The United States is getting smaller. People can so easily cross borders, quickly and without hindrance, that it is no longer uncommon for litigation in one state to require discovery in another. To help simplify this process, the majority of states have adopted the Uniform Interstate Depositions and Discovery Act (UIDDA) in one form or another.

Not Massachusetts. To this day, the commonwealth maintains its own unique rules for these situations.

Beginning the process

In order to begin the process, Massachusetts requires an application from an interested party, or a letter of rogatory from the out-of-state court where the proceeding is occurring. Through this request, the party may ask that someone within Massachusetts:

  • Provide a statement
  • Give testimony
  • Produce documents
  • Produce other things

The Massachusetts court can then issue an order to move the process forward.

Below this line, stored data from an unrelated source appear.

(* ===== verification/DtoaScale.v ===== *)
(** * Relative errors of doubles

    [within n y x]: the double [y] is [x > 0] up to [n] roundings. Products and quotients
    add their errors; [n] roundings are an error of little more than [n * 2^-53]. *)
From Stdlib Require Import Reals Lra.
From S2P Require Import Prelude Libc Double DoubleSpec Dtoa FloatSpec FloatOps DtoaEstimate.

Module DtoaErrors.
Import Double DoubleSpec Dtoa FloatSpec FloatOps.

(** A rounding, and the growth of the error. *)
Definition eps : R := pow2 (-53).
Definition growth : R := (/ (1 - eps))%R.

Lemma eps_range : (0 < eps <= / 1000000000000000)%R.
Proof.
  unfold eps. split; [apply pow2_pos|]. change (-53) with (- (53)). rewrite <- pow2_inv, pow2_IZR by lia.
  apply Rinv_le_contravar; [lra|]. change (2 ^ 53) with 9007199254740992. lra.
Qed.

Lemma growth_eq : (growth * (1 - eps) = 1)%R.
Proof. unfold growth. pose proof eps_range. apply Rinv_l. lra. Qed.
Lemma growth_range : (1 <= growth <= 1 + eps * (1001 / 1000))%R.
Proof.
  pose proof eps_range. pose proof growth_eq. split.
  - apply Rmult_le_reg_r with (1 - eps)%R; lra.
  - apply Rmult_le_reg_r with (1 - eps)%R; nra.
Qed.

Lemma growth_pow n : (1 <= growth ^ n)%R.
Proof. apply pow_R1_Rle. apply growth_range. Qed.

Lemma growth_bound n : (n ≤ 64)%nat → (growth ^ n <= 1 + INR n * (eps * (1002 / 1000)))%R.
Proof.
  pose proof eps_range. induction n as [|n IH]; intros Hn; [cbn; lra|]. specialize (IH ltac:(lia)).
  rewrite S_INR. cbn [pow]. pose proof growth_range. pose proof (growth_pow n).
  assert (0 <= INR n <= 64)%R as Hr by (rewrite INR_IZR_INZ; split; apply IZR_le; lia).
  set (h := (eps * (1002 / 1000))%R). assert (growth <= 1 + h - eps * / 1000)%R by (unfold h; lra).
  assert (INR n * h * h <= eps * / 1000 / 2)%R.
  { assert (h * h <= eps * / 100000000000000)%R by (unfold h; assert (eps * eps <= eps * / 1000000000000000)%R by nra; lra).
    assert (0 <= h * h)%R by nra. rewrite Rmult_assoc. nra. }
  fold h in IH. assert (0 <= h)%R by (unfold h; lra). assert (0 <= INR n * h)%R by nra.
  apply Rle_trans with ((1 + h - eps * / 1000) * (1 + INR n * h))%R; [apply Rmult_le_compat; lra|]. nra.
Qed.

(** ** Numbers up to an error *)
Definition within (n : nat) (y x : R) : Prop := (0 < x ∧ x <= y * growth ^ n ∧ y <= x * growth ^ n)%R.

Lemma within_pos n y x : within n y x → (0 < y)%R.
Proof. intros (Hx & H1 & _). pose proof (growth_pow n). nra. Qed.

Lemma within_refl x : (0 < x)%R → within 0 x x.
Proof. intros. split; [done|]. cbn. lra. Qed.

Lemma within_le n m y x : (n ≤ m)%nat → within n y x → within m y x.
Proof.
  intros Hnm H. pose proof (within_pos _ _ _ H). destruct H as (Hx & H1 & H2). replace m with (n + (m - n))%nat by lia.
  pose proof (growth_pow (m - n)). pose proof (growth_pow n). unfold within. rewrite pow_add. split; [done|].
  assert (0 <= y * growth ^ n)%R by nra. assert (0 <= x * growth ^ n)%R by nra. split; nra.
Qed.

Lemma within_trans n m x y z : within n y x → within m z y → within (n + m) z x.
Proof.
  intros (Hx & H1 & H2) (Hy & H3 & H4). unfold within. rewrite pow_add. split; [done|].
  pose proof (growth_pow n). pose proof (growth_pow m). split.
  - apply Rle_trans with (y * growth ^ n)%R; [done|]. replace (z * (growth ^ n * growth ^ m))%R with (z * growth ^ m * growth ^ n)%R by ring. nra.
  - apply Rle_trans with (y * growth ^ m)%R; [done|]. replace (x * (growth ^ n * growth ^ m))%R with (x * growth ^ n * growth ^ m)%R by ring. nra.
Qed.

Lemma within_scale n y x c : (0 < c)%R → within n y x → within n (y * c) (x * c).
Proof. intros Hc (Hx & H1 & H2). split; [nra|]. split; [replace (y * c * growth ^ n)%R with (y * growth ^ n * c)%R by ring|replace (x * c * growth ^ n)%R with (x * growth ^ n * c)%R by ring]; nra. Qed.
Lemma b2d_words a ws :
  holds a ws → BigintSpec.normal ws →
  ∃ (p : positive) n, b2d (E:=E) a = Done (dbl p (-52), 32 - n) ∧ normal_m p ∧ 0 ≤ n ≤ 31 ∧ 32 * len ws - n = Z.log2 (value ws) + 1 ∧
    Z.pos p = top3 (value ws) (len ws) / 2 ^ (43 - n).
Proof.
  intros (_ & Hw & Hws & rest & Hx) Hn. destruct (top3_words (E:=E) ws rest Hws Hn) as (y & z & y' & Hry & Hrz & Hry' & Hy & Hz & Hy' & HT).
  unfold b2d. rewrite Hw, Hx, Hry. cbn [obind]. set (n := hi0bits y).
  destruct (top_bits y z y' n Hy Hz Hy' eq_refl) as [Hn31 HM]. rewrite HT. set (M := _ / 2 ^ (43 - n)) in *.
  assert (∃ p, Z.pos p = M) as [p Hp] by (destruct M as [|p|p]; [lia|by exists p|lia]). exists p, n.
  assert (normal_m p) as Hpn by (unfold normal_m; lia).
  assert (32 * len ws - n = Z.log2 (value ws) + 1) as Hbits.
  { destruct (bits_of_value (E:=E) ws Hws Hn) as (top & Htop & Hb). destruct (rdw (E:=E) ((Some <$> ws) ++ rest) (len ws - 1)) eqn:Hr; try done.
    pose proof (normal_nonnil ws Hn) as H1. pose proof (read_word (E:=E) ws [] (len ws - 1) Hws ltac:(lia)) as Hr1. rewrite app_nil_r in Hr1.
    pose proof (read_word (E:=E) ws rest (len ws - 1) Hws ltac:(lia)) as Hr2. rewrite Htop in Hr1. rewrite Hr2 in Hr. injection Hr1 as ->. injection Hr as Ha. rewrite Ha in Hb. injection Hry as ->. done. }
  split; [|by split; [|split; [|split]]].
  assert (M / 2 ^ 32 = (y * W + z) / 2 ^ (43 - n) ∧ 2 ^ 20 ≤ M / 2 ^ 32 < 2 ^ 21) as [HM32 HMr].
  { split; [|split; [apply Z.div_le_lower_bound|apply Z.div_lt_upper_bound]; lia]. unfold M. pose proof (Z.pow_pos_nonneg 2 (43 - n) ltac:(lia) ltac:(lia)).
    rewrite Z.div_div, (Z.mul_comm (2 ^ (43 - n)) (2 ^ 32)), <- Z.div_div by lia. change (2 ^ 32) with W. unfold word_ok in Hy'. rewrite Z.div_add_l, (Z.div_small y'), Z.add_0_r by lia. done. }
  assert (∀ w0 w1, w0 = 1022 * 2 ^ 20 + M / 2 ^ 32 → w1 = M mod 2 ^ 32 → of_words w0 w1 = dbl p (-52)) as Hof.
  { intros w0 w1 -> ->. rewrite <- Hp. by apply of_words_dbl; [|lia|lia|]. }
  unfold word_ok in *. unfold Ebits. destruct (Z.ltb_spec n 11) as [H11|H11].
  - rewrite Hrz. cbn [obind]. do 2 f_equal. apply Hof.
    + rewrite Z.shiftr_div_pow2 by lia. assert (y / 2 ^ (11 - n) = M / 2 ^ 32) as ->; [|by apply lor_exp].
      rewrite HM32. replace (43 - n) with (32 + (11 - n)) by lia. rewrite Z.pow_add_r by lia. pose proof (Z.pow_pos_nonneg 2 (11 - n) ltac:(lia) ltac:(lia)).
      rewrite <- Z.div_div by lia. change (2 ^ 32) with W. by rewrite Z.div_add_l, (Z.div_small z), Z.add_0_r by lia.
    + replace (32 - 11 + n) with (21 + n) by lia. replace (11 - n) with (32 - (21 + n)) by lia. destruct (shifted_pair y z (21 + n)) as [-> _]; [lia..|].
      rewrite <- div_pair by lia. f_equal. unfold M. replace (43 - n) with (32 + (32 - (21 + n))) by lia. rewrite (Z.pow_add_r 2 32) by lia.
      pose proof (Z.pow_pos_nonneg 2 (32 - (21 + n)) ltac:(lia) ltac:(lia)). rewrite <- Z.div_div by lia. change (2 ^ 32) with W. by rewrite Z.div_add_l, (Z.div_small y'), Z.add_0_r by lia.
  - rewrite Hrz. cbn [obind]. cbv zeta. set (m := n - 11). destruct (Z.eqb_spec m 0) as [Hm0|Hm0].
    + do 2 f_equal. unfold m in Hm0. assert (n = 11) as Hn' by lia. rewrite Hn' in *. change (43 - 11) with 32 in *. change (2 ^ 32) with W in *.
      assert (M = y * W + z) as HMv by (unfold M; rewrite Hn'; change (2 ^ (43 - 11)) with W; rewrite Z.div_add_l, (Z.div_small y') by lia; lia).
      assert (M / W = y) as HMd by (rewrite HM32, Z.div_add_l, (Z.div_small z) by lia; lia).
      apply Hof; [rewrite lor_exp; lia|]. rewrite HMv, Z.add_comm, Z.mod_add, Z.mod_small; lia.
    + rewrite Hry'. cbn [obind]. do 2 f_equal. assert (43 - n = 32 - m) as H43 by (unfold m; lia). rewrite H43 in *. assert (0 < m < 32) by (unfold m in *; lia). apply Hof.
      * destruct (shifted_pair y z m) as [-> _]; [lia..|]. rewrite <- div_pair, <- HM32, Z.mod_small by lia. by apply lor_exp.
      * destruct (shifted_pair z y' m) as [-> _]; [lia..|]. unfold M. rewrite H43, div_pair by lia. set (q := y' / 2 ^ (32 - m)).
        replace ((y * W + z) * 2 ^ m + q) with (z * 2 ^ m + q + y * 2 ^ m * 2 ^ 32) by (change (2 ^ 32) with W; ring).
        by rewrite Z.mod_add by lia.
Qed.
Lemma b2d_spec a v :
  big a v →
  ∃ p ka, b2d (E:=E) a = Done (dbl p (-52), ka) ∧ normal_m p ∧ ka + 32 * wds a = Z.log2 v + 33 ∧
    within 2 (val (dbl p (-52))) (IZR v * pow2 (- Z.log2 v)).
Proof.
  intros (ws & Hh & Hn & <-). destruct (b2d_words a ws Hh Hn) as (p & n & Hb & Hp & Hn31 & Hbits & HM). exists p, (32 - n).
  split; [done|]. split; [done|]. pose proof Hh as (_ & Hw & Hws & _). split; [rewrite Hw; lia|].
  pose proof (normal_nonnil ws Hn) as H1. set (v := value ws) in *. set (l := Z.log2 v) in *. assert (0 ≤ v) as Hv by apply (value_range ws Hws).
  assert (IZR (Z.pos p) * pow2 (l - 52) <= IZR v < (IZR (Z.pos p) + 1) * pow2 (l - 52))%R as [Hlo Hhi].
  { set (T := top3 v (len ws)) in *. pose proof (Z.pow_pos_nonneg 2 (43 - n) ltac:(lia) ltac:(lia)) as Hpn.
    pose proof (Z.div_mod T (2 ^ (43 - n)) ltac:(lia)) as Hd. pose proof (Z.mod_pos_bound T (2 ^ (43 - n)) ltac:(lia)). rewrite <- HM in Hd.
    unfold T, top3 in *. destruct (Z.leb_spec 3 (len ws)) as [H3|H3].
    - set (k1 := len ws - 3) in *. pose proof (Z.pow_pos_nonneg W k1 ltac:(lia) ltac:(unfold k1; lia)) as HpW. pose proof (Z.div_mod v (W ^ k1) ltac:(lia)) as Hd2.
      pose proof (Z.mod_pos_bound v (W ^ k1) ltac:(lia)).
      assert (pow2 (l - 52) = IZR (2 ^ (43 - n) * W ^ k1)) as ->.
      { change W with (2 ^ 32). rewrite <- Z.pow_mul_r, <- Z.pow_add_r by (unfold k1; lia). rewrite <- pow2_IZR by (unfold k1; lia). f_equal. unfold k1. lia. }
      rewrite <- (plus_IZR _ 1), <- !mult_IZR. split; [apply IZR_le|apply IZR_lt]; nia.
    - set (k1 := 3 - len ws) in *. pose proof (Z.pow_pos_nonneg W k1 ltac:(lia) ltac:(unfold k1; lia)) as HpW.
      assert (pow2 (l - 52) * IZR (W ^ k1) = IZR (2 ^ (43 - n)))%R as Hl.
      { change W with (2 ^ 32). rewrite <- Z.pow_mul_r, <- !pow2_IZR, <- pow2_add by (unfold k1; lia). f_equal. unfold k1. lia. }
      apply IZR_lt in HpW as HpW'. split; [apply Rmult_le_reg_r with (IZR (W ^ k1))|apply Rmult_lt_reg_r with (IZR (W ^ k1))]; try done;
        rewrite Rmult_assoc, Hl, <- ?(plus_IZR _ 1), <- !mult_IZR; [apply IZR_le|apply IZR_lt]; lia. }
  pose proof (pow2_pos (- l)) as Hpl. rewrite dbl_val. assert (pow2 (l - 52) * pow2 (- l) = pow2 (-52))%R as Hpp by (rewrite <- pow2_add; f_equal; lia).
  apply Rmult_le_compat_r with (r := pow2 (- l)) in Hlo; [|lra]. apply Rmult_lt_compat_r with (r := pow2 (- l)) in Hhi; [|done].
  rewrite Rmult_assoc, Hpp in Hlo, Hhi. set (x := (IZR v * pow2 (- l))%R) in *. set (q := IZR (Z.pos p)) in *.
  assert (pow2 52 <= q)%R as Hq by (rewrite pow2_IZR by lia; apply IZR_le; apply Hp).
  pose proof (pow2_pos (-52)) as Hp5. pose proof (pow2_pos 52). pose proof growth_range as [Hg1 _]. pose proof eps_range. pose proof growth_eq.
  assert (pow2 (-52) = 2 * eps)%R as He by (unfold eps; rewrite <- pow2_S; f_equal; lia).
  assert (1 + eps <= growth)%R as Hg by nra.
  assert (pow2 (-52) <= q * pow2 (-52) * (2 * eps))%R as Hstep.
  { rewrite <- He. assert (1 <= q * pow2 (-52))%R; [|nra]. pose proof (pow2_neg 52) as Hi. change (- (52)) with (-52) in Hi. nra. }
  split; [nra|]. cbn [pow]. rewrite Rmult_1_r. assert (0 < q * pow2 (-52))%R by nra. assert (1 <= growth * growth)%R by nra. split; [|nra]. set (d := (q * pow2 (-52))%R) in *.
  assert (0 < d)%R by (unfold d; nra). assert (x <= d * (1 + 2 * eps))%R by (unfold d in *; lra).
  assert (1 + 2 * eps <= growth * growth)%R by nra. nra.
Qed.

The practice and procedure

It is vital that those involved in the case understand which jurisdiction’s discovery procedure will be used. As explained in this American Bar Association piece, the Massachusetts court, in its order, will set the rules for the practice and procedure of the ensuing discovery. These rules may be based on Massachusetts law, the law of the state from which the request originated, or a combination of the two.

Because of the potentially layered situation, it’s often important for out-of-state parties seeking discovery in Massachusetts to consult with local counsel. This can help ensure all proper rules are followed, and your case proceeds as smoothly as possible.